Dataset entries
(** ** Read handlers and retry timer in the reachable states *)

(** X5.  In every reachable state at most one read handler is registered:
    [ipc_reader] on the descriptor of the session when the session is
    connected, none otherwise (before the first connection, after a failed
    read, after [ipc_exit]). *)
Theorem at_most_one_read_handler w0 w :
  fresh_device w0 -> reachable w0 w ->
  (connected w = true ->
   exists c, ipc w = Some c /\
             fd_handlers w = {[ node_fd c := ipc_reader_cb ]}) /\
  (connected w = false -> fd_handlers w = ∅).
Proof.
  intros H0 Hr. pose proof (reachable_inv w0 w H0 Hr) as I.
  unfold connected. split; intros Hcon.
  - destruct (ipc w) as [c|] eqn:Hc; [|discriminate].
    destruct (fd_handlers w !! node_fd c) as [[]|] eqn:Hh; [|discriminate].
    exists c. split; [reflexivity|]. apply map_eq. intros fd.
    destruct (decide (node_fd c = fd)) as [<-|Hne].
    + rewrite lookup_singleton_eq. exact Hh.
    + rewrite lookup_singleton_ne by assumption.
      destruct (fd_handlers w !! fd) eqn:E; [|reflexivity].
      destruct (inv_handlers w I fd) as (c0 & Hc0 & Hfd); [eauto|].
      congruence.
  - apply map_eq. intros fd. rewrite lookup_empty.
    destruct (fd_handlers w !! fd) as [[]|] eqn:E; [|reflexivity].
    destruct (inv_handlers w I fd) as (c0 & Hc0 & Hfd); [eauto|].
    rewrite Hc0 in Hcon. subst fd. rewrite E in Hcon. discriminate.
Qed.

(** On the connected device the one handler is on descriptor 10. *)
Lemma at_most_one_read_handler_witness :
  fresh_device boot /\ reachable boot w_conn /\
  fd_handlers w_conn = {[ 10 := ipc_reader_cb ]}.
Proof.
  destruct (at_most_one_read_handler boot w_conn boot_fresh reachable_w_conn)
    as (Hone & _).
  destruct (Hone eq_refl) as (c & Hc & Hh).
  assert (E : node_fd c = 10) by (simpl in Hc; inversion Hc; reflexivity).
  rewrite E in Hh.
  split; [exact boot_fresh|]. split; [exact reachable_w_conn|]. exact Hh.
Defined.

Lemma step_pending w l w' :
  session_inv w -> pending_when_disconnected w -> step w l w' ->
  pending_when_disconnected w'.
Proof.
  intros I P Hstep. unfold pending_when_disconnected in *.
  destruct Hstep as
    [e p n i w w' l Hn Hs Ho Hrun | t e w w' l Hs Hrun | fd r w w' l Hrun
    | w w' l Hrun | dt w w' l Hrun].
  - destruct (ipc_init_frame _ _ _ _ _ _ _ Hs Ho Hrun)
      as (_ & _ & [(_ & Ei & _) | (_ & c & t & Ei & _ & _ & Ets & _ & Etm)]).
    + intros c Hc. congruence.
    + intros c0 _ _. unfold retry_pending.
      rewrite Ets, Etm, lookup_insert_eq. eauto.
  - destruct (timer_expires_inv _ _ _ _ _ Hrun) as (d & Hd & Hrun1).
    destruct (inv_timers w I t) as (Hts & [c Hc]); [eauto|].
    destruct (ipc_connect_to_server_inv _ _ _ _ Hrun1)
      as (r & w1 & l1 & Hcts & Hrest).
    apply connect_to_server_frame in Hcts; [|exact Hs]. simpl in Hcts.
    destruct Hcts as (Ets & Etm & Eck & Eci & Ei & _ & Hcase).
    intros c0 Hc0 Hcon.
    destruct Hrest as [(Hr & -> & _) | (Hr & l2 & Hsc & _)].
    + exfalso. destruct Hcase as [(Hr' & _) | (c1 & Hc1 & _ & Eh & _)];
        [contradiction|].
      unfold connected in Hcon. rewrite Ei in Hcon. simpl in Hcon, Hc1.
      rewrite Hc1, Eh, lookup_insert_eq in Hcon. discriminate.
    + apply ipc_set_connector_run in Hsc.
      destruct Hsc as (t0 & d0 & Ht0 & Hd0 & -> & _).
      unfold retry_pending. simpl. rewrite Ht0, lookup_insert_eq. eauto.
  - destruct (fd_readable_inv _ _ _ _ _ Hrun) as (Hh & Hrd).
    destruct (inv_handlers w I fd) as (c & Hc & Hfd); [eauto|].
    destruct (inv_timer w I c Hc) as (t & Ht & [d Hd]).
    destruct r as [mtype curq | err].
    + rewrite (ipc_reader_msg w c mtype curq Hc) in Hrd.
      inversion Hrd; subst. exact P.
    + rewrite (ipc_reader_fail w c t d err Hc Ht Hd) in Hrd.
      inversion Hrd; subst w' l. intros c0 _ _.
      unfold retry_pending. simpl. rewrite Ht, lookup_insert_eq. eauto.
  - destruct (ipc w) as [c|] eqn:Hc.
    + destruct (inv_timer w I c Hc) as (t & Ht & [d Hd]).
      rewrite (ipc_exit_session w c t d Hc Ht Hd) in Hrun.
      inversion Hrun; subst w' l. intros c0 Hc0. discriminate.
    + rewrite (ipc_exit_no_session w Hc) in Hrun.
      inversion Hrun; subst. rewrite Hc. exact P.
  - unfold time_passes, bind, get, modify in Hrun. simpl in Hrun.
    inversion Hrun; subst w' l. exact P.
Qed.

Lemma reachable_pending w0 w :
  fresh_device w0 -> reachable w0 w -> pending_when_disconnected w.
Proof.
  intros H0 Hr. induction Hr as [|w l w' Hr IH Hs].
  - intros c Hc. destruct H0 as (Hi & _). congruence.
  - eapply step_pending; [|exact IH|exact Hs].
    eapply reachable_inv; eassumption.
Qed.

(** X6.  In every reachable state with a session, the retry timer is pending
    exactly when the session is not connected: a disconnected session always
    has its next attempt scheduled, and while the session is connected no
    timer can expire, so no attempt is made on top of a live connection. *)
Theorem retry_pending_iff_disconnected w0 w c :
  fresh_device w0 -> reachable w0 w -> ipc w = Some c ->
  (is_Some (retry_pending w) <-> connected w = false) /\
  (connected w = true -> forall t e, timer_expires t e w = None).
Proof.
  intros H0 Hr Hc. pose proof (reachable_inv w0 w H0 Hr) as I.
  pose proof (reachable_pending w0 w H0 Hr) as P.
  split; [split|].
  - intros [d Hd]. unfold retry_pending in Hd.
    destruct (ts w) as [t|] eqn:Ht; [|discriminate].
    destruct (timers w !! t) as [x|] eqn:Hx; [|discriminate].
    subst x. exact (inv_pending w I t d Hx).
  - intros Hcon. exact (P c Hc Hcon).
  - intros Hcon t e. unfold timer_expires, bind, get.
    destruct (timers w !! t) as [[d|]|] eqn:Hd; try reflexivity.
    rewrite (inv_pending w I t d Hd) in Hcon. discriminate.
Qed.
...
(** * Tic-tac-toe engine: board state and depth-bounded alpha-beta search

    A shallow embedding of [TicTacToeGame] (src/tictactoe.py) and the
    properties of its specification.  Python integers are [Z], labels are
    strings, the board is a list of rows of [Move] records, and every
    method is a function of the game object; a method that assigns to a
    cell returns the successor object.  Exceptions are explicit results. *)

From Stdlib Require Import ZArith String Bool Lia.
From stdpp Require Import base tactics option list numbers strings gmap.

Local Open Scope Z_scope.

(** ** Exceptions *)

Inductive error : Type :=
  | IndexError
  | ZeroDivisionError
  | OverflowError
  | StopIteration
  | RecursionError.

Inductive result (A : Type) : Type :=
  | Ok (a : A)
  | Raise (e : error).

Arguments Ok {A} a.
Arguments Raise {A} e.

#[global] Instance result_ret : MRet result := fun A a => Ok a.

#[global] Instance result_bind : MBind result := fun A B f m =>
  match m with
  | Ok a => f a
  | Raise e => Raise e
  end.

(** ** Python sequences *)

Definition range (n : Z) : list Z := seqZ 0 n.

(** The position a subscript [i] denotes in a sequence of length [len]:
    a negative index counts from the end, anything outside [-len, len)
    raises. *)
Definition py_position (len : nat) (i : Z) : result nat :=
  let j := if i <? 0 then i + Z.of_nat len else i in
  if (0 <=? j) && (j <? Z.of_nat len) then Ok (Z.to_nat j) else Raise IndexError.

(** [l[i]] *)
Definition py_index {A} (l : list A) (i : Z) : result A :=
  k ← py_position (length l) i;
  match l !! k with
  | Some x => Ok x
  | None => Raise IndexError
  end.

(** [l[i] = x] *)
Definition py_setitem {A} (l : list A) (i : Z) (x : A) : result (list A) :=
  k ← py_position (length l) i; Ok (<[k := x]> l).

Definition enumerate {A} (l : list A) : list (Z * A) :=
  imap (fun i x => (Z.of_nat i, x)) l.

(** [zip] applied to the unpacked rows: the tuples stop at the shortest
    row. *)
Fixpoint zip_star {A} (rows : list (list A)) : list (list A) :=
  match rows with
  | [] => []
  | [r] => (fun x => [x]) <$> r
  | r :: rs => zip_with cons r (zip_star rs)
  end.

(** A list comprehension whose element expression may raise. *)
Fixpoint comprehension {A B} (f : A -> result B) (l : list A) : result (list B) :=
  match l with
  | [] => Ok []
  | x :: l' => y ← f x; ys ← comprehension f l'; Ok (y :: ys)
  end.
...
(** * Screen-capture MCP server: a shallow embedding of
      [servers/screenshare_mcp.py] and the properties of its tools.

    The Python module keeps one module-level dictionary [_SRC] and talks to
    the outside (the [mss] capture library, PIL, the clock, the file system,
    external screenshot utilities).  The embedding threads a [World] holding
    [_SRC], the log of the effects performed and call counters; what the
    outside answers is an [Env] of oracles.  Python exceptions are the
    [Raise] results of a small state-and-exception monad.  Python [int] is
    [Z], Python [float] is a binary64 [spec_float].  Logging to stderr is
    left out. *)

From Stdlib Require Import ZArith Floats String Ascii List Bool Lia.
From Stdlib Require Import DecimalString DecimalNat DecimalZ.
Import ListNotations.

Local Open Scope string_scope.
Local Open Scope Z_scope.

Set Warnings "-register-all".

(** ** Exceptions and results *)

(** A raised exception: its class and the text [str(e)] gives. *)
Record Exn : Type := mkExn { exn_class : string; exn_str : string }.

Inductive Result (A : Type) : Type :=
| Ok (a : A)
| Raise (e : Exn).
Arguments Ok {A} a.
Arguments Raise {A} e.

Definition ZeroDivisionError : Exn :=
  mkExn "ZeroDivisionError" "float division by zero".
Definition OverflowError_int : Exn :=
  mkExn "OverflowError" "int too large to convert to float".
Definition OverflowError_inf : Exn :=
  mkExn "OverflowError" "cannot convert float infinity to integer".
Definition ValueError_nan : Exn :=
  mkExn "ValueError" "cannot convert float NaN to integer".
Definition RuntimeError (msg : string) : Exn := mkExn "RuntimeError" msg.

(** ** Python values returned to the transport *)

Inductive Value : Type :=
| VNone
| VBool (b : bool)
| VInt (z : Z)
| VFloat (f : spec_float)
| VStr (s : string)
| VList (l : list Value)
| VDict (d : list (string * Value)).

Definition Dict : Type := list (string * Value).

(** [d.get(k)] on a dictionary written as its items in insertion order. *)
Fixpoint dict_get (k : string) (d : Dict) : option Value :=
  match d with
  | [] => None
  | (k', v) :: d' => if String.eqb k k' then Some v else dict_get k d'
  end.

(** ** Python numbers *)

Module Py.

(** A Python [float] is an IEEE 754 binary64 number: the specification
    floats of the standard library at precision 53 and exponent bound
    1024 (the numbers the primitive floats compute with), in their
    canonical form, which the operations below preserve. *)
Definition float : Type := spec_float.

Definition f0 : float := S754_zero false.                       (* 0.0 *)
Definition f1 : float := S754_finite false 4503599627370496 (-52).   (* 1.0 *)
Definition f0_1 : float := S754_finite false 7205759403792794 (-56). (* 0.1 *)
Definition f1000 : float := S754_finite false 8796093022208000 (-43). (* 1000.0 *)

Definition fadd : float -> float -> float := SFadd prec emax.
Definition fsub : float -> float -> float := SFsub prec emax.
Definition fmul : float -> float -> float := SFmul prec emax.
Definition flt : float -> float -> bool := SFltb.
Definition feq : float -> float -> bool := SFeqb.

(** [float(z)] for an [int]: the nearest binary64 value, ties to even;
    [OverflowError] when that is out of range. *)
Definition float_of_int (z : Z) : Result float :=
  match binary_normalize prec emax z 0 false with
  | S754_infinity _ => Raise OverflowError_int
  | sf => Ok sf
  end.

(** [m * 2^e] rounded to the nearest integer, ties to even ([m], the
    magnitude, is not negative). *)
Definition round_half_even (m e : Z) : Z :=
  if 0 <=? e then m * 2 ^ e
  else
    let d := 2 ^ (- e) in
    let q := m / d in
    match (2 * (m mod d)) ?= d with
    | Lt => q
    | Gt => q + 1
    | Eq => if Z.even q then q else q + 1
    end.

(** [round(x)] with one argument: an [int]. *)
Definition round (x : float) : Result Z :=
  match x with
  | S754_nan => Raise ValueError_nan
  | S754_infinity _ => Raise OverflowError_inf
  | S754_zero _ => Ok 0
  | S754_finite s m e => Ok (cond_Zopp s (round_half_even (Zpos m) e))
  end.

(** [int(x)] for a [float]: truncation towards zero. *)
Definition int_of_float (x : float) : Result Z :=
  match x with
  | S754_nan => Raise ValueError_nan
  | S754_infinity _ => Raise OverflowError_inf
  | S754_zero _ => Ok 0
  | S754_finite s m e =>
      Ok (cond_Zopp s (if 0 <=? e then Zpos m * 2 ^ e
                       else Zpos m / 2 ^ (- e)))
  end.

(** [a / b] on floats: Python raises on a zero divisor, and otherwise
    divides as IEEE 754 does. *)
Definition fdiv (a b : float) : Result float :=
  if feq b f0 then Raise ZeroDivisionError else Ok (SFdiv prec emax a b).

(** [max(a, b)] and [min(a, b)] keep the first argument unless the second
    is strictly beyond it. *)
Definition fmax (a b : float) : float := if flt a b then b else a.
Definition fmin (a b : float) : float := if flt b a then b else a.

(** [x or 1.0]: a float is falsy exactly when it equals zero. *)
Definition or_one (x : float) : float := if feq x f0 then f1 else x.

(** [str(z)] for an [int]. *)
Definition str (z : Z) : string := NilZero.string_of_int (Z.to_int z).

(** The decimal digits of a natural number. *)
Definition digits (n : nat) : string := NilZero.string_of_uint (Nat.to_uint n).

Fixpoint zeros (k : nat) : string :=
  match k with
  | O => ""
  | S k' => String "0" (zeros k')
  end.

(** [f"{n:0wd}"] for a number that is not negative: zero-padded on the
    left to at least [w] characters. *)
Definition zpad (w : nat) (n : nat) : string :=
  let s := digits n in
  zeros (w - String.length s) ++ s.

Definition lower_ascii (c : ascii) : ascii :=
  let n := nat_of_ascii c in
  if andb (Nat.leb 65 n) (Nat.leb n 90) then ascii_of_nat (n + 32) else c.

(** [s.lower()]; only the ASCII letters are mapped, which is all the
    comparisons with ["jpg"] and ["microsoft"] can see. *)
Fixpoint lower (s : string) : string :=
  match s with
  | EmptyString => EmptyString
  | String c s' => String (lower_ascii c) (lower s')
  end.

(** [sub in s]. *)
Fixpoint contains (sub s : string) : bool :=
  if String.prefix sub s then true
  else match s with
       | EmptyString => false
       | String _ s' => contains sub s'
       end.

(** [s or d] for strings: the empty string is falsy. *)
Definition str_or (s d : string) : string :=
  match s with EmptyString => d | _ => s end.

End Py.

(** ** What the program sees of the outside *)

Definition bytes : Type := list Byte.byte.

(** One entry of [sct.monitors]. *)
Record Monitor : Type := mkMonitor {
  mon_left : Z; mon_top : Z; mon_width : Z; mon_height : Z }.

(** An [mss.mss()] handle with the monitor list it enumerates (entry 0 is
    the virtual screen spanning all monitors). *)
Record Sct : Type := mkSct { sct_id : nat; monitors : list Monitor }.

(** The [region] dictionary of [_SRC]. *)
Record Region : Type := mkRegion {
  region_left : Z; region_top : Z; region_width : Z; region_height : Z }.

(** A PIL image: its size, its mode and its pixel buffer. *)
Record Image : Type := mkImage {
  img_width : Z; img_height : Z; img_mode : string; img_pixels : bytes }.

Your task
All lines with the word "every" are needed; pull them from the entries and copy each.

Answer section
(** X5.  In every reachable state at most one read handler is registered:
(** X6.  In every reachable state with a session, the retry timer is pending
    strings, the board is a list of rows of [Move] records, and every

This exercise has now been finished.